New York AG pressures ISPs to cut off Usenet access

by on June 11, 2008 · 24 comments

Time Warner, Verizon, and Sprint will restrict access to tens of thousands of Newsgroups in order to stem illegal child pornography as part of an agreement with New York State Attorney General Andrew Cuomo announced yesterday. Although ISPs have no obligation to provide newsgroup access, and there are plenty of alternative methods for users to browse Usenet discussion groups, the agreement raises serious Constitutional questions.
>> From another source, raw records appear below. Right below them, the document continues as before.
Lemma decodeField_noLF (input : jsstring) (start len : Z) :
  noLF (decodeField input start len).
Proof.
  unfold noLF, decodeField. intros H. apply trimEnd_incl in H.
  apply in_map_iff in H. destruct H as (c & Hc & _).
  exact (decodeChar_not_LF c Hc).
Qed.

Lemma commentLines_noLF (data : jsstring) :
  Forall noLF (commentLines data).
Proof.
  unfold commentLines. apply Forall_forall. intros l Hl.
  apply filter_In in Hl. destruct Hl as [Hl _].
  apply in_map_iff in Hl. destruct Hl as (k & <- & _).
  apply decodeField_noLF.
Qed.

Lemma string_of_uint_noLF (u : Decimal.uint) :
  noLF (lit (NilEmpty.string_of_uint u)).
Proof.
  unfold noLF. induction u; cbn; intros H;
    try (destruct H as [H|H]; [discriminate H|exact (IHu H)]).
  exact H.
Qed.

Lemma numberToString_noLF (n : Z) : noLF (numberToString n).
Proof.
  unfold numberToString, NilZero.string_of_int.
  destruct (Z.to_int n) as [u|u]; unfold NilZero.string_of_uint.
  - destruct u; try apply string_of_uint_noLF.
    unfold noLF. cbn. intros [H|H]; [discriminate H|exact H].
  - destruct u;
      try (unfold noLF; cbn [lit list_ascii_of_string map];
           intros [H|H]; [discriminate H|];
           revert H; apply (string_of_uint_noLF (_ u))).
    unfold noLF. cbn. intros [H|[H|H]]; try discriminate H. exact H.
Qed.

Lemma noLF_app (a b : jsstring) : noLF a -> noLF b -> noLF (a ++ b).
Proof. unfold noLF. intros Ha Hb H. apply in_app_or in H. tauto. Qed.

Lemma formattedDate_noLF (d : jsstring) : noLF d -> noLF (formattedDate d).
Proof.
  intros H. unfold formattedDate. destruct (eightDigits d); [|exact H].
  assert (Hd : noLF (lit "-")).
  { unfold noLF. cbn. intros [E|E]; [discriminate E|exact E]. }
  repeat apply noLF_app; try exact Hd;
    intros Hin; apply slice_incl in Hin; exact (H Hin).
Qed.

Lemma split_line (l r : jsstring) :
  noLF l -> split 10 (l ++ 10 :: r) = l :: split 10 r.
Proof.
  unfold noLF. induction l as [|x l IH]; intros H.
  - reflexivity.
  - cbn [app split].
    destruct (x =? 10) eqn:E.
    + apply Z.eqb_eq in E. exfalso. apply H. left. exact E.
    + rewrite IH; [reflexivity|]. intros Hin. apply H. right. exact Hin.
Qed.

Lemma split_renderLines (lines : list (jsstring * jsstring)) :
  Forall (fun kv => noLF (keyValue kv)) lines ->
  split 10 (renderLines lines) = map keyValue lines ++ [[]].
Proof.
  induction 1 as [|kv r Hkv _ IH]; [reflexivity|].
  unfold renderLines in *. cbn [map List.concat].
  unfold LF at 1. rewrite <- app_assoc. cbn [app].
  rewrite (split_line _ _ Hkv), IH. reflexivity.
Qed.

Lemma keyValue_noLF (key value : jsstring) :
  noLF key -> noLF value -> noLF (keyValue (key, value)).
Proof.
  intros Hk Hv. unfold keyValue. cbn [fst snd].
  repeat apply noLF_app; auto.
  unfold noLF. cbn. intros [E|[E|E]]; try discriminate E. exact E.
Qed.

Lemma literal_noLF (s : string) :
  forallb (fun c => negb (c =? 10)) (lit s) = true -> noLF (lit s).
Proof.
  intros H Hin. rewrite forallb_forall in H. specialize (H _ Hin).
  discriminate H.
Qed.

Lemma fieldLine_noLF (key : string) (value : jsstring) :
  forallb (fun c => negb (c =? 10)) (lit key) = true ->
  noLF value ->
  Forall (fun kv => noLF (keyValue kv)) (fieldLine (lit key) value).
Proof.
  intros Hk Hv. unfold fieldLine. destruct (nonEmpty value); constructor.
  - apply keyValue_noLF; [apply literal_noLF, Hk|exact Hv].
  - constructor.
Qed.

Lemma sauceLines_noLF (s : SauceRecord) :
  noLF (title s) -> noLF (author s) -> noLF (group s) -> noLF (date s) ->
  noLF (font s) -> Forall noLF (comments s) ->
  Forall (fun kv => noLF (keyValue kv)) (sauceLines s).
Proof.
  intros Ht Ha Hg Hd Hf Hc. unfold sauceLines.
  apply Forall_app. split; [apply fieldLine_noLF; [reflexivity|exact Ht]|].
  apply Forall_app. split; [apply fieldLine_noLF; [reflexivity|exact Ha]|].
  apply Forall_app. split; [apply fieldLine_noLF; [reflexivity|exact Hg]|].
  apply Forall_app. split.
  { destruct (nonEmpty (date s)); constructor; [|constructor].
    apply keyValue_noLF;
      [apply literal_noLF; reflexivity|apply formattedDate_noLF, Hd]. }
  apply Forall_app. split.
  { destruct (negb (width s =? 0) || negb (height s =? 0)); constructor;
      [|constructor].
    apply keyValue_noLF; [apply literal_noLF; reflexivity|].
    apply noLF_app; [apply numberToString_noLF|].
    apply noLF_app; [|apply numberToString_noLF].
    apply (literal_noLF "x"). reflexivity. }
  apply Forall_app. split; [apply fieldLine_noLF; [reflexivity|exact Hf]|].
  apply Forall_forall. intros kv Hkv. apply in_map_iff in Hkv.
  destruct Hkv as (comment & <- & Hin).
  rewrite Forall_forall in Hc.
  apply keyValue_noLF; [apply literal_noLF; reflexivity|exact (Hc _ Hin)].
Qed.

Lemma parseSauceRecord_noLF (input : jsstring) (sp : Z) (cp : option Z)
    (s : SauceRecord) :
  parseSauceRecord input sp cp = Some s ->
  noLF (title s) /\ noLF (author s) /\ noLF (group s) /\ noLF (date s)
  /\ noLF (font s) /\ Forall noLF (comments s).
Proof.
  unfold parseSauceRecord.
  destruct (sp + 128 >? Js.length input); [discriminate|].
  destruct (negb _); [discriminate|].
  intros [= <-]. cbn [title author group date font comments].
  repeat split; try apply decodeField_noLF.
  destruct cp as [p|]; [|constructor].
  destruct (_ && _); [apply commentLines_noLF|constructor].
Qed.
The agreement is supposedly “voluntary,” but this doesn’t necessarily resolve all First Amendment concerns. Hans Bader, CEI’s Counsel for Special Projects, posted a good overview on the Constitutional implications of the New York announcement over at OpenMarket.org:

“In truth, the settlement blocking access to newsgroups is not really “voluntary.”  It’s the coercive result of threats of litigation from the New York Attorney General’s office.  Supposedly “voluntary” settlements can constitute government regulation that violates the constitution.   The Supreme Court has said that even a State’s “contractual condition” is subject to constitutional scrutiny (See South-Central Timber Dev. Co. v. Wunnicke, 467 U.S. 87, 97 n.10 (1984)), and federal appeals courts have observed that the fact that a state official and a business “have entered into an agreement does not necessarily insulate it from scrutiny under” the Constitution.  (See Automated Salvage Transport, Inc. v. Wheelabrator Ent’l Sys. Inc., 155 F.3d 59, 78 (2d Cir. 1998)).  And a “voluntary agreement” incorporated into a consent decree can constitute state regulation that is preempted by federal law, as the Supreme Court observed in 1981.  (Ridgway v. Ridgway, 454 U.S. 46, 47, 53 (1981)).

This isn’t the first time Andrew Cuomo has pressured firms to engage in online censorship. Back in October 2007, I discussed how Facebook “voluntarily” agreed to censor user content to reduce the chances that minors would encounter obscene images.

Mr. Cuomo seems awfully effective at persuading providers to curtail user speech–perhaps he made an offer the ISPs couldn’t refuse.